She could see that his whole power was built on fear – everybody who worked for him was afraid of somebody else, so nobody dared make any protest, even when terrible things were done. And people had grown accustomed to the terrible things.
‘We need them smaller in the mines every day!’ Gold Kingy had shouted at Mr Gower; that had put Gower in a cold sweat, because he was terrified for little Coppy. Was Uncle Roy planning to pass a law that four-year-olds might be taken for work in the mines?
The best thing I can do, thought Is, will be to disobey Uncle Roy;
not
go home, like he told me, but nip straight to the foundries and ask some more questions. That’ll show him I don’t care for him and his threats.
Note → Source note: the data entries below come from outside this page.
(** * Shallow embedding of the Shakespeare Q&A retrieval code (build-equi)

    Strings of the TypeScript code are modelled as lists of ASCII
    characters (the MIT corpus is an ASCII file); JS [\s] is therefore the
    ASCII whitespace TAB, LF, VT, FF, CR and SPACE, and the regex [.] matches
    every character except the line terminators LF and CR.  Numbers used as
    lengths and scores are [nat]. *)

From Stdlib Require Import Ascii String List Bool Arith Lia.
From Stdlib Require Import Sorting.Permutation Sorting.Sorted.
From Stdlib Require Import ZArith.
From Stdlib Require QArith.QArith_base.
Import ListNotations.
Set Warnings "-register-all,-abstract-large-number".
Open Scope list_scope.

(** ** Text primitives *)
Module Text.

Definition str := list ascii.

(** String literals of the source, as character lists. *)
Definition lit (s : string) : str := list_ascii_of_string s.

Definition NL : ascii := "010"%char.
Definition CR : ascii := "013"%char.
Definition SP : ascii := " "%char.

(** [String.prototype.toLowerCase] on ASCII: A-Z to a-z. *)
Definition to_lower_char (c : ascii) : ascii :=
  let n := nat_of_ascii c in
  if (65 <=? n) && (n <=? 90) then ascii_of_nat (n + 32) else c.

Definition toLowerCase (s : str) : str := map to_lower_char s.

(** JS [\s] on ASCII: TAB, LF, VT, FF, CR, SPACE. *)
Definition is_space (c : ascii) : bool :=
  let n := nat_of_ascii c in ((9 <=? n) && (n <=? 13)) || (n =? 32).

(** JS line terminators on ASCII (the characters [.] does not match). *)
Definition is_line_term (c : ascii) : bool :=
  Ascii.eqb c NL || Ascii.eqb c CR.

Fixpoint drop_spaces (s : str) : str :=
  match s with
  | c :: s' => if is_space c then drop_spaces s' else s
  | [] => []
  end.

(** Drops the trailing whitespace of [s]. *)
Fixpoint drop_trailing_spaces (s : str) : str :=
  match s with
  | [] => []
  | c :: s' =>
      match drop_trailing_spaces s' with
      | [] => if is_space c then [] else [c]
      | r => c :: r
      end
  end.

(** [String.prototype.trim]. *)
Definition trim (s : str) : str := drop_trailing_spaces (drop_spaces s).

(** [s.split(sep)] for a one-character separator string. *)
Fixpoint split_char_go (sep : ascii) (s : str) (cur : str) : list str :=
  match s with
  | [] => [rev' cur]
  | c :: s' =>
      if Ascii.eqb c sep then rev' cur :: split_char_go sep s' []
      else split_char_go sep s' (c :: cur)
  end.

Definition split_char (sep : ascii) (s : str) : list str := split_char_go sep s [].

Fixpoint prefixb (p s : str) : bool :=
  match p, s with
  | [], _ => true
  | a :: p', b :: s' => Ascii.eqb a b && prefixb p' s'
  | _ :: _, [] => false
  end.

(** [s.includes(k)]. *)
Fixpoint includes (s k : str) : bool :=
  prefixb k s ||
  match s with
  | [] => false
  | _ :: s' => includes s' k
  end.

(** [arr.join(sep)]. *)
Definition join (sep : str) (l : list str) : str :=
  match l with
  | [] => []
  | x :: xs => x ++ List.concat (map (fun y => sep ++ y) xs)
  end.

End Text.

(** ** Relevance ranker: [findRelevantPassages] *)
Module Ranker.
Import Text.

(** [question.toLowerCase().split(' ').filter(word => word.length > thr)];
    [thr] is 2 in ask-gemini/route.ts and part_000, 3 in part_001. *)
Definition keywords (thr : nat) (question : str) : list str :=
  filter (fun word => thr <? length word) (split_char SP (toLowerCase question)).

(** [keywords.reduce((acc, keyword) => acc + (lower.includes(keyword) ? 1 : 0), 0)];
    the [for]/[score++] loop of part_001 computes the same fold. *)
Definition score (kws : list str) (lower : str) : nat :=
  fold_left (fun acc keyword => acc + (if includes lower keyword then 1 else 0)) kws 0.

(** Sentence terminators of the class [[.!?]]. *)
Definition is_term (c : ascii) : bool :=
  Ascii.eqb c "."%char || Ascii.eqb c "!"%char || Ascii.eqb c "?"%char.

(** [text.split(/[.!?]+/)]: each maximal run of terminators separates two
    pieces; [in_run] records that the previous character was a terminator. *)
Fixpoint split_terms_go (s : str) (cur : str) (in_run : bool) : list str :=
  match s with
  | [] => [rev' cur]
  | c :: s' =>
      if is_term c then
        if in_run then split_terms_go s' [] true
        else rev' cur :: split_terms_go s' [] true
      else split_terms_go s' (c :: cur) false
  end.

Definition split_terms (s : str) : list str := split_terms_go s [] false.

(** Sentence mode (ask-gemini/route.ts lines 150-172, part_000 lines 43-65). *)
Record scored := { sentence : str; sc : nat }.

(** [.filter(s => s.trim().length > 50)] *)
Definition candidates (text : str) : list str :=
  filter (fun s => 50 <? length (trim s)) (split_terms text).

(** [{ sentence: sentence.trim(), score }] with the score on the untrimmed,
    lower-cased sentence. *)
Definition score_sentence (kws : list str) (s : str) : scored :=
  {| sentence := trim s; sc := score kws (toLowerCase s) |}.

(** [scoredSentences.sort((a, b) => b.score - a.score)]: [Array.prototype.sort]
    is stable, so the result is the stable descending sort by score, computed
    here by insertion: an element goes before the first one of lower or equal
    score of the (already sorted) rest, which comes after it in the input. *)
Fixpoint insert_desc (x : scored) (l : list scored) : list scored :=
  match l with
  | [] => [x]
  | y :: l' => if sc y <=? sc x then x :: l else y :: insert_desc x l'
  end.

Fixpoint sort_desc (l : list scored) : list scored :=
  match l with
  | [] => []
  | x :: l' => insert_desc x (sort_desc l')
  end.

(** The [for (const item of scoredSentences)] loop. *)
Fixpoint append_loop (maxLength : nat) (items : list scored) (result : str) : str :=
  match items with
  | [] => result
  | item :: rest =>
      let result' :=
        if (0 <? sc item) && (length result + length (sentence item) <? maxLength)
        then result ++ sentence item ++ lit ". "
        else result in
      append_loop maxLength rest result'
  end.
(** ** List Labels for an unknown asset *)

(** C1: when the assetid of a List Labels request is the number [a] and
    no row of [assets] has the id [a] (and the database serves the
    connection and the three lookups), the handler answers with message
    "no such assetid" and an empty list, but with status 500, not with a
    status of the 4xx class. *)
Theorem unknown_asset_is_a_server_error coll s a w :
  parseInt s = Some a ->
  assets_with_id (Some a) w = [] -> serves 4 (db_faults w) ->
  fst (api_get_image_labels.get_image_labels coll s w)
  = Some (500, JObj [("message", JStr "no such assetid"); ("data", JArr [])]).
Proof.
  intros Hs Hrow Hserves.
  rewrite (@get_image_labels_missing coll s a w Hs Hrow Hserves). reflexivity.
Qed.

Lemma unknown_asset_is_a_server_error_witness :
  fst (api_get_image_labels.get_image_labels binary "4242" sample_gallery)
  = Some (500, JObj [("message", JStr "no such assetid"); ("data", JArr [])]).
Proof.
  apply (@unknown_asset_is_a_server_error binary "4242" 4242 sample_gallery).
  - reflexivity.
  - reflexivity.
  - cbn. auto.
Defined.

(** ** The connection of List Labels *)

Lemma labels_validate_keeps_open aid w r w' :
  api_get_image_labels.validate_assetid aid w = (r, w') ->
  dbConn w = Live None -> dbConn w' = Live None.
Proof.
  intros H Hc. world w. cbn in Hc. subst dc.
  cbv beta delta [api_get_image_labels.validate_assetid] in H. unfold_control H.
  exec H.
  all: try (destruct (assets_with_id _ _) as [|? [|? ?]]).
  all: finish H; reflexivity.
Qed.

Lemma labels_fetch_keeps_open coll aid w r w' :
  api_get_image_labels.fetch_labels coll aid w = (r, w') ->
  dbConn w = Live None -> dbConn w' = Live None.
Proof.
  intros H Hc. world w. cbn in Hc. subst dc.
  cbv beta delta [api_get_image_labels.fetch_labels] in H. unfold_control H.
  exec H.
  all: finish H; reflexivity.
Qed.

Lemma pRetry_keeps_open {A : Type} (op : M A) :
  (forall w r w', op w = (r, w') -> dbConn w = Live None -> dbConn w' = Live None) ->
  forall n w r w', pRetry n op w = (r, w') ->
    dbConn w = Live None -> dbConn w' = Live None.
Proof.
  intros Hop n. induction n as [|n IH]; intros w r w' H Hc; cbn in H;
    destruct (op w) as [[a|e] w1] eqn:E.
  - injection H as _ <-. eauto.
  - injection H as _ <-. eauto.
  - injection H as _ <-. eauto.
  - eapply IH; eauto.
Qed.

(** C6: List Labels does not release its connection.  Whenever
    [get_image_labels] has acquired its connection, the connection is still
    live when the handler has answered, whatever the outcome of the
    request: the handler has no [finally] block and never calls
    [dbConn.end()]. *)
Theorem list_labels_leaves_connection_open coll s w :
  hd None (db_faults w) = None ->
  dbConn (snd (api_get_image_labels.get_image_labels coll s w)) = Live None.
Proof.
  intros Hc. world w. cbn [db_faults] in Hc.
  destruct (api_get_image_labels.get_image_labels coll s _) as [response w'] eqn:H.
  cbv beta delta [api_get_image_labels.get_image_labels] in H. exec H.
  cbv beta zeta delta [api_get_image_labels.try_block bind] in H.
  destruct (pRetry 2 (api_get_image_labels.validate_assetid _) _) as [[[]|e] w1] eqn:E1;
    (eapply pRetry_keeps_open in E1;
     [| intros; eapply labels_validate_keeps_open; eassumption | reflexivity]).
  - destruct (pRetry 2 (api_get_image_labels.fetch_labels _ _) _) as [[rows|e] w2] eqn:E2;
      (eapply pRetry_keeps_open in E2;
       [| intros; eapply labels_fetch_keeps_open; eassumption | exact E1]);
      injection H as _ <-; exact E2.
  - injection H as _ <-. exact E1.
Qed.

Lemma list_labels_leaves_connection_open_witness :
  dbConn (snd (api_get_image_labels.get_image_labels binary "1001" sample_gallery))
  = Live None.
Proof.
  apply (@list_labels_leaves_connection_open binary "1001" sample_gallery). reflexivity.
Defined.

(** The handlers with a [finally] block do close it. *)
Lemma finally_closes w : is_live (dbConn (snd (dbConn_end w))) = false.
Proof.
  unfold dbConn_end. destruct (dbConn w) eqn:E; cbn; try rewrite E; reflexivity.
Qed.

(** ** Retrieve with a parameter that is not a number *)

(** C10: a Retrieve request whose assetid does not parse as a number.
    [get_image] opens its connection before it reads the parameter.  When
    the connection is opened, the handler answers 500 with
    [{message: "get_image: assetid is not numeric", userid: -1}]; the
    calls of the request are the opening and the closing of the
    connection, with no statement and no bucket command, and the tables and
    the bucket are untouched.  When the connection cannot be opened, the
    handler sends no response at all: the failed attempt is its only
    call. *)
Theorem retrieve_rejects_non_numeric_id s w :
  parseInt s = None ->
  (hd None (db_faults w) = None ->
   fst (api_get_image.get_image s w)
   = Some (500, JObj [("message", JStr "get_image: assetid is not numeric");
                      ("userid", JNum (-1))]) /\
   log (snd (api_get_image.get_image s w))
   = log w ++ [mkEvent CConnect None; mkEvent CEnd None] /\
   same_store (snd (api_get_image.get_image s w)) w) /\
  (forall msg,
     hd None (db_faults w) = Some msg ->
     fst (api_get_image.get_image s w) = None /\
     log (snd (api_get_image.get_image s w))
     = log w ++ [mkEvent CConnect (Some msg)] /\
     same_store (snd (api_get_image.get_image s w)) w).
Proof.
  intros Hs. split.
  - intros Hc. world w. cbn [db_faults log] in *.
    destruct (api_get_image.get_image s _) as [response w'] eqn:H.
    cbv beta delta [api_get_image.get_image] in H. exec H.
    cbv beta zeta delta [api_get_image.try_block] in H. rewrite Hs in H.
    unfold_control H. reduce_end H. injection H as <- <-.
    cbn [fst snd log]. rewrite <- app_assoc. repeat split.
  - intros msg Hc. world w. cbn [db_faults log] in *.
    destruct (api_get_image.get_image s _) as [response w'] eqn:H.
    cbv beta delta [api_get_image.get_image] in H. exec H.
    injection H as <- <-. cbn [fst snd log]. repeat split.
Qed.

Lemma retrieve_rejects_non_numeric_id_witness :
  fst (api_get_image.get_image "cat.jpg" sample_gallery)
  = Some (500, JObj [("message", JStr "get_image: assetid is not numeric");
                     ("userid", JNum (-1))]) /\
  fst (api_get_image.get_image "cat.jpg"
         (set_db_faults [Some "connect ECONNREFUSED"] sample_gallery))
  = None.
Proof.
  split.
  - apply (proj1 (@retrieve_rejects_non_numeric_id "cat.jpg" sample_gallery eq_refl)).
    reflexivity.
  - apply (proj2 (@retrieve_rejects_non_numeric_id "cat.jpg"
                    (set_db_faults [Some "connect ECONNREFUSED"] sample_gallery)
                    eq_refl) "connect ECONNREFUSED").
    reflexivity.
Defined.

(** ** List Assets with an owner filter *)

(** C8: a List Assets request whose owner filter parses as a positive
    number that is the owner of no asset row is answered (when the database
    serves the connection and the query) with status 200, "success" and an
    empty list.  A non-empty filter that does not parse as a number matches
    no asset row either, and the handler answers it with status 500 and the
    message "get_images(): userid is not numeric", not with an empty list;
    it makes no call. *)
Theorem owner_filter_without_match s w :
  (forall uid,
     parseInt s = Some uid -> 0 < uid ->
     (forall r, In r (assets w) -> userid r <> uid) ->
     serves 2 (db_faults w) ->
     fst (api_get_images.get_images (Some s) w)
     = Some (200, JObj [("message", JStr "success"); ("data", JArr [])])) /\
  (s <> "" -> parseInt s = None ->
   fst (api_get_images.get_images (Some s) w)
   = Some (500, JObj [("message", JStr "get_images(): userid is not numeric");
                      ("data", JArr [])]) /\
   log (snd (api_get_images.get_images (Some s) w)) = log w /\
   same_store (snd (api_get_images.get_images (Some s) w)) w).
Proof.
  split.
  - intros uid Hs Hpos Hnone (S1 & S2 & _).
    assert (Hf : filter (fun r => userid r =? uid) (assets w) = []).
    { apply filter_none. intros r Hr. apply Z.eqb_neq. exact (Hnone r Hr). }
    assert (Hne : s <> "") by (intros ->; discriminate Hs).
    world w. cbn [db_faults assets] in *.
    destruct (api_get_images.get_images (Some s) _) as [response v'] eqn:H.
    cbv beta zeta delta [api_get_images.get_images api_get_images.try_block
                         api_get_images.try_get_images] in H.
    destruct s as [|c s]; [contradiction|]. rewrite Hs in H.
    cbn [pRetry] in H. unfold_control H. reduce_world H.
    replace (0 <=? uid) with true in H by (symmetry; apply Z.leb_le; lia).
    replace (uid =? 0) with false in H by (symmetry; apply Z.eqb_neq; lia).
    repeat exec H. reduce_end H. injection H as <- <-.
    cbn [fst]. rewrite Hf. reflexivity.
  - intros Hne Hs.
    cbv beta zeta delta [api_get_images.get_images api_get_images.try_block].
    destruct s as [|c s]; [contradiction|]. rewrite Hs.
    repeat split.
Qed.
The shortest way to the foundries from Gold Kingy’s royal residence was through the smaller, darker streets that lay to the rear of the palace, and past the entrance to the mine. The mine gates were, as usual, locked and heavily guarded, and the approach to them illuminated by a blaze of white light shining down from the rock roof overhead.
Opposite the gate was another statue of Uncle Roy, mounted on a horse, wielding a pick-axe, and much larger than lifesize. The horse, in particular, was enormous; big as a small elephant, thought Is, who had once seen an elephant trundling along in a circus procession. The horse was rearing up on its hind-legs and Uncle Roy sat in the saddle with a nonchalance that made Is chuckle each time she passed the statue, for she felt sure that he had never ridden a real horse in his whole life. The statues of horse and rider, and the big rocky base on which they balanced, cast black shadows over the ground, and as she walked nearby Is thought she saw something – someone? – scurry into the shadow and vanish in the patch of inky black. What – who – could it be? Holdernesse swarmed with rats and mice, but it was too big for one of those; big enough for a dog, or a small person. A child? The guards, yawning at their posts, had observed nothing. They pounced on Is and made her show her pass; now she wondered why Gold Kingy had not confiscated this. You’d think he’d do that right away, she pondered, walking quickly and lightly along the road that led to the town’s dockside entrance. The lights here were scanty, between them lay long patches of shadow. Now and then Is thought she heard footsteps behind – but that might have been the echo from the tunnel roof.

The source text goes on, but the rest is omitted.